So, Live Search is availiable on Facebook. What does that mean from a search visibility perspective? Even though Live Search has a very small take on the search market, this development will bring a lot of search users their way. With over a hundred million users, Facebook represents a great resource for Live Search. Showing organic results within Facebook is certainly going to have an impact on Live Search’s overall performance.
Let’s take for example the UK user base on Facebook, which is about 8.3 million active users per month. If you’re a UK company, looking to show up in organic search results, or sponsored search results, this is a great chance to get exposure to a concentrated audience.

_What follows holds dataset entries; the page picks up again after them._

Lemma preorder_app_inv V l1 l2 o V' :
  preorder V (l1 ++ l2) o V' →
  ∃ o1 o2 V1, preorder V l1 o1 V1 ∧ preorder V1 l2 o2 V' ∧ o = o1 ++ o2.
Proof.
  revert V o. induction l1 as [|n l1 IH]; intros V o H; [by eexists [], o, V; eauto using preorder|].
  inversion H as [|? ? ? ? ? Hn Hl|? ? ? q1 q2 W1 ? Hn Hx Hl]; subst.
  - apply IH in Hl as (o1 & o2 & V1 & ? & ? & ->). exists o1, o2, V1. eauto using preorder.
  - apply IH in Hl as (p1 & p2 & W & ? & ? & ->). eexists (n :: q1 ++ p1), p2, W.
    split_and!; [eauto using preorder|done|]. cbn. by rewrite app_assoc.
Qed.

Lemma postorder_app_inv V l1 l2 o V' :
  postorder V (l1 ++ l2) o V' →
  ∃ o1 o2 V1, postorder V l1 o1 V1 ∧ postorder V1 l2 o2 V' ∧ o = o1 ++ o2.
Proof.
  revert V o. induction l1 as [|n l1 IH]; intros V o H; [by eexists [], o, V; eauto using postorder|].
  inversion H as [|? ? ? ? ? Hn Hl|? ? ? q1 q2 W1 ? Hn Hx Hl]; subst.
  - apply IH in Hl as (o1 & o2 & V1 & ? & ? & ->). exists o1, o2, V1. eauto using postorder.
  - apply IH in Hl as (p1 & p2 & W & ? & ? & ->). eexists (q1 ++ n :: p1), p2, W.
    split_and!; [eauto using postorder|done|]. by rewrite <-app_assoc.
Qed.

Lemma preorder_grows V l o V' : preorder V l o V' → V' = V ∪ list_to_set o.
Proof. induction 1; set_solver. Qed.
Lemma postorder_grows V l o V' : postorder V l o V' → V' = V ∪ list_to_set o.
Proof. induction 1; set_solver. Qed.

(** Entries already visited may be dropped from the work list. *)
Lemma preorder_unfilter V l o V' (W : gset Id) :
  W ⊆ V → preorder V (filter (λ x, x ∉ W) l) o V' → preorder V l o V'.
Proof.
  revert V o. induction l as [|n l IH]; intros V o HW H; [done|]. rewrite filter_cons in H.
  case_decide as Hn.
  - inversion H as [|? ? ? ? ? Hv Hl|? ? ? q1 q2 W1 ? Hv Hx Hl]; subst; [by constructor; auto|].
    econstructor; [done|done|]. apply IH; [|done].
    rewrite (preorder_grows _ _ _ _ Hx). set_solver.
  - constructor; [set_solver|auto].
Qed.

Lemma postorder_unfilter V l o V' (W : gset Id) :
  W ⊆ V → postorder V (filter (λ x, x ∉ W) l) o V' → postorder V l o V'.
Proof.
  revert V o. induction l as [|n l IH]; intros V o HW H; [done|]. rewrite filter_cons in H.
  case_decide as Hn.
  - inversion H as [|? ? ? ? ? Hv Hl|? ? ? q1 q2 W1 ? Hv Hx Hl]; subst; [by constructor; auto|].
    econstructor; [done|done|]. apply IH; [|done].
    rewrite (postorder_grows _ _ _ _ Hx). set_solver.
  - constructor; [set_solver|auto].
Qed.

Definition edge_to (n m : Id) : Prop := m ∈ next n.

(** What was reported, once each, is what was newly visited, and everything
    reachable from the work list is visited. *)
Record search_facts (V : gset Id) (l o : list Id) (V' : gset Id) : Prop := mk_facts {
  sf_set : V' = V ∪ list_to_set o;
  sf_nodup : NoDup o;
  sf_new : ∀ x, x ∈ o → x ∉ V;
  sf_from : ∀ x, x ∈ o → ∃ n, n ∈ l ∧ rtc edge_to n x;
  sf_start : ∀ n, n ∈ l → n ∈ V';
  sf_closed : ∀ x m, x ∈ o → edge_to x m → m ∈ V';
}.

Lemma preorder_facts V l o V' : preorder V l o V' → search_facts V l o V'.
Proof.
  induction 1 as [V|V n l o V' Hn H IH|V n l o1 o2 V1 V' Hn H1 IH1 H2 IH2].
  - split; set_solver by constructor.
  - destruct IH as [Hs Hnd Hnew Hfrom Hstart Hclosed]. split; [done|done|done| |set_solver|done].
    intros x Hx. destruct (Hfrom x Hx) as (m & Hm & ?). exists m. split; [by right|done].
  - destruct IH1 as [Hs1 Hnd1 Hnew1 Hfrom1 Hstart1 Hclosed1].
    destruct IH2 as [Hs2 Hnd2 Hnew2 Hfrom2 Hstart2 Hclosed2]. split.
    + set_solver.
    + constructor; [|apply NoDup_app; set_solver]. set_solver.
    + set_solver.
    + intros x. rewrite elem_of_cons, elem_of_app. intros [->|[Hx|Hx]].
      * exists n. split; [left|done].
      * destruct (Hfrom1 x Hx) as (m & Hm & ?). exists n. split; [left|]. by eapply rtc_l.
      * destruct (Hfrom2 x Hx) as (m & Hm & ?). exists m. split; [by right|done].
    + set_solver.
    + intros x m. rewrite elem_of_cons, elem_of_app. unfold edge_to. intros [->|[Hx|Hx]] Hm.
      * apply Hstart1 in Hm. set_solver.
      * apply Hclosed1 in Hm; [set_solver|done].
      * by apply Hclosed2 in Hm.
Qed.

Lemma postorder_facts V l o V' : postorder V l o V' → search_facts V l o V'.
Proof.
  induction 1 as [V|V n l o V' Hn H IH|V n l o1 o2 V1 V' Hn H1 IH1 H2 IH2].
  - split; set_solver by constructor.
  - destruct IH as [Hs Hnd Hnew Hfrom Hstart Hclosed]. split; [done|done|done| |set_solver|done].
    intros x Hx. destruct (Hfrom x Hx) as (m & Hm & ?). exists m. split; [by right|done].
  - destruct IH1 as [Hs1 Hnd1 Hnew1 Hfrom1 Hstart1 Hclosed1].
    destruct IH2 as [Hs2 Hnd2 Hnew2 Hfrom2 Hstart2 Hclosed2]. split.
    + set_solver.
    + apply NoDup_app. split_and!; [done| |constructor; [set_solver|done]]. set_solver.
    + set_solver.
    + intros x. rewrite elem_of_app, elem_of_cons. intros [Hx|[->|Hx]].
      * destruct (Hfrom1 x Hx) as (m & Hm & ?). exists n. split; [left|]. by eapply rtc_l.
      * exists n. split; [left|done].
      * destruct (Hfrom2 x Hx) as (m & Hm & ?). exists m. split; [by right|done].
    + set_solver.
    + intros x m. rewrite elem_of_app, elem_of_cons. unfold edge_to. intros [Hx|[->|Hx]] Hm.
      * apply Hclosed1 in Hm; [set_solver|done].
      * apply Hstart1 in Hm. set_solver.
      * by apply Hclosed2 in Hm.
Qed.

(** From nothing visited, a search reports exactly the reachable nodes. *)
Lemma search_reachable l o V' x :
  search_facts ∅ l o V' → x ∈ o ↔ ∃ n, n ∈ l ∧ rtc edge_to n x.
Proof.
  intros [Hs Hnd Hnew Hfrom Hstart Hclosed]. split; [by apply Hfrom|].
  intros (n & Hn & Hr). apply Hstart in Hn.
  cut (x ∈ V'); [set_solver|]. clear Hfrom Hstart. induction Hr as [|y z w Hyz Hr IH]; [done|].
  apply IH. apply (Hclosed y); [set_solver|done].
Qed.

(** In postorder an edge's target comes first unless it was visited already
    or leads back to the edge's source. *)
Lemma postorder_edges V l o V' :
  postorder V l o V' → ∀ u v, u ∈ o → edge_to u v → before o v u ∨ v ∈ V ∨ rtc edge_to v u.
Proof.
  induction 1 as [V|V n l o V' Hn H IH|V n l o1 o2 V1 V' Hn H1 IH1 H2 IH2]; intros u v Hu Hv.
  - by apply elem_of_nil in Hu.
  - by apply IH.
  - destruct (postorder_facts _ _ _ _ H1) as [Hs1 _ _ Hfrom1 Hstart1 _].
    rewrite elem_of_app, elem_of_cons in Hu. destruct Hu as [Hu|[->|Hu]].
    + destruct (IH1 _ _ Hu Hv) as [Hb|[HV|Hr]]; [left; by apply before_app_l| |by right; right].
      apply elem_of_union in HV as [->%elem_of_singleton|HV]; [|by right; left].
      right; right. destruct (Hfrom1 _ Hu) as (m & Hm & Hr). by eapply rtc_l.
    + apply Hstart1 in Hv. rewrite Hs1, !elem_of_union, elem_of_singleton, elem_of_list_to_set in Hv.
      destruct Hv as [[->|HV]|Hv]; [by right; right|by right; left|].
      left. apply before_mid; [done|left].
    + destruct (IH2 _ _ Hu Hv) as [Hb|[HV|Hr]]; [| |by right; right].
      * left. apply before_app_r. by apply (before_app_r [n]).
      * rewrite Hs1, !elem_of_union, elem_of_singleton, elem_of_list_to_set in HV.
        destruct HV as [[->|HV]|HV]; [|by right; left|].
        -- left. apply before_app_r. apply (before_mid [n]); [left|done].
        -- left. apply before_mid; [done|by right].
Qed.
End Search.

(** ** The visited table *)

(** [visited] marks exactly the nodes of [V]. *)
Definition marked (visited : list bool) (bound : nat) (V : gset Id) : Prop :=
  length visited = bound ∧ ∀ n : Id, index n < bound → visited !! index n = Some (bool_decide (n ∈ V)).

Lemma marked_empty bound : marked (replicate bound false) bound ∅.
Proof.
  split; [apply length_replicate|]. intros n Hn. rewrite lookup_replicate_2 by done.
  by rewrite bool_decide_false by set_solver.
Qed.

Lemma marked_get visited bound V n :
  marked visited bound V → index n < bound → vget visited (index n) = Ok (bool_decide (n ∈ V)).
Proof. intros [_ H] Hn. by apply vget_eq, H. Qed.

Lemma marked_set visited bound V n :
  marked visited bound V → index n < bound →
  vset visited (index n) true = Ok (<[index n := true]> visited) ∧
  marked (<[index n := true]> visited) bound ({[n]} ∪ V).
Proof.
  intros [Hl H] Hn. split; [apply vset_lt; lia|]. split; [by rewrite length_insert|].
  intros m Hm. destruct (decide (m = n)) as [->|Hne].
  - rewrite list_lookup_insert_eq by lia. rewrite bool_decide_true by set_solver. done.
  - rewrite list_lookup_insert_ne by (unfold index; intros ?%N2Nat.inj; congruence).
    rewrite H by done. f_equal. apply bool_decide_ext. set_solver.
Qed.

Lemma push_unvisited_Ok {A} (f : Id → A) visited bound V adjacent stack :
  marked visited bound V → (∀ n, n ∈ adjacent → index n < bound) →
  push_unvisited f visited adjacent stack = Ok ((f <$> filter (λ x, x ∉ V) adjacent) ++ stack).
Proof.
  intros Hm. unfold push_unvisited. revert stack. induction adjacent as [|n l IH] using rev_ind; intros stack Hl.
  { done. }
  rewrite rev_app_distr. cbn [rev app rfold]. rewrite (marked_get _ _ _ _ Hm) by (apply Hl; set_solver). rsimpl.
  rewrite IH by set_solver. rewrite filter_app, fmap_app, <-app_assoc. do 2 f_equal.
  rewrite filter_cons, filter_nil. destruct (bool_decide_reflect (n ∈ V)); by case_decide.
Qed.

(** ** What is left to expand *)

Definition pending (w : Id → nat) (nodes : list Id) (V : gset Id) : nat :=
  sum_list_with (λ n, if decide (n ∈ V) then 0 else w n) nodes.

Lemma pending_not w nodes V n : n ∉ nodes → pending w nodes ({[n]} ∪ V) = pending w nodes V.
Proof.
  unfold pending. induction nodes as [|m l IH]; intros Hn; [done|]. cbn. rewrite IH by set_solver.
  f_equal. assert (m ≠ n) by set_solver. repeat case_decide; set_solver.
Qed.

Lemma pending_visit w nodes V n :
  NoDup nodes → n ∈ nodes → n ∉ V → pending w nodes V = w n + pending w nodes ({[n]} ∪ V).
Proof.
  induction nodes as [|m l IH]; intros Hnd Hn HV; [by apply elem_of_nil in Hn|].
  apply NoDup_cons in Hnd as [Hm Hnd]. unfold pending in *. cbn. apply elem_of_cons in Hn as [->|Hn].
  - rewrite decide_False by done. rewrite decide_True by set_solver.
    pose proof (pending_not w l V m Hm) as Hp. unfold pending in Hp. rewrite Hp. lia.
  - rewrite (IH Hnd Hn HV). assert (m ≠ n) by set_solver. repeat case_decide; set_solver by lia.
Qed.

Lemma pending_empty w nodes : pending w nodes ∅ = sum_list_with w nodes.
Proof. unfold pending. induction nodes as [|n l IH]; [done|]. cbn. rewrite IH. by case_decide; set_solver. Qed.

Lemma pending_le w nodes V : pending w nodes V ≤ pending w nodes ∅.
Proof. unfold pending. induction nodes as [|n l IH]; [done|]. cbn. repeat case_decide; set_solver by lia. Qed.

Lemma pending_shrinks w nodes (V V' : gset Id) : V ⊆ V' → pending w nodes V' ≤ pending w nodes V.
Proof. intros HV. unfold pending. induction nodes as [|x l IH]; [done|]. cbn. repeat case_decide; set_solver by lia. Qed.

Section Walk_proofs.
Context {G : Type} {HG : GraphView G} (g : G) (s : shape) (HV : Views g s).

Lemma nodes_bound n : n ∈ sh_nodes s → index n < sh_bound s.
Proof. apply (so_bound _ (vw_ok (g := g))). Qed.

Lemma nodes_next d n m : n ∈ sh_nodes s → m ∈ sh_next s d n → m ∈ sh_nodes s.
Proof. apply (so_live _ (vw_ok (g := g))). Qed.

Lemma nodes_nodup : NoDup (sh_nodes s).
Proof. apply (so_nodup _ (vw_ok (g := g))). Qed.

Let’s say the usage rate for web search stabilizes at about 10% of Facebook users, projected on UK users, that’s about 830K active search users per month. If we factor in the percentage take of particular search patterns, we’d get the number of potential visitors to our UK based site. Sounds like a small number, but when you think about it tens of thousands of potential visitors who’d be searching for targeted search patterns is a significant source of visits, and with a moderate to significant probability of conversion. If a company offers products or services globally, the numbers escalate dramatically.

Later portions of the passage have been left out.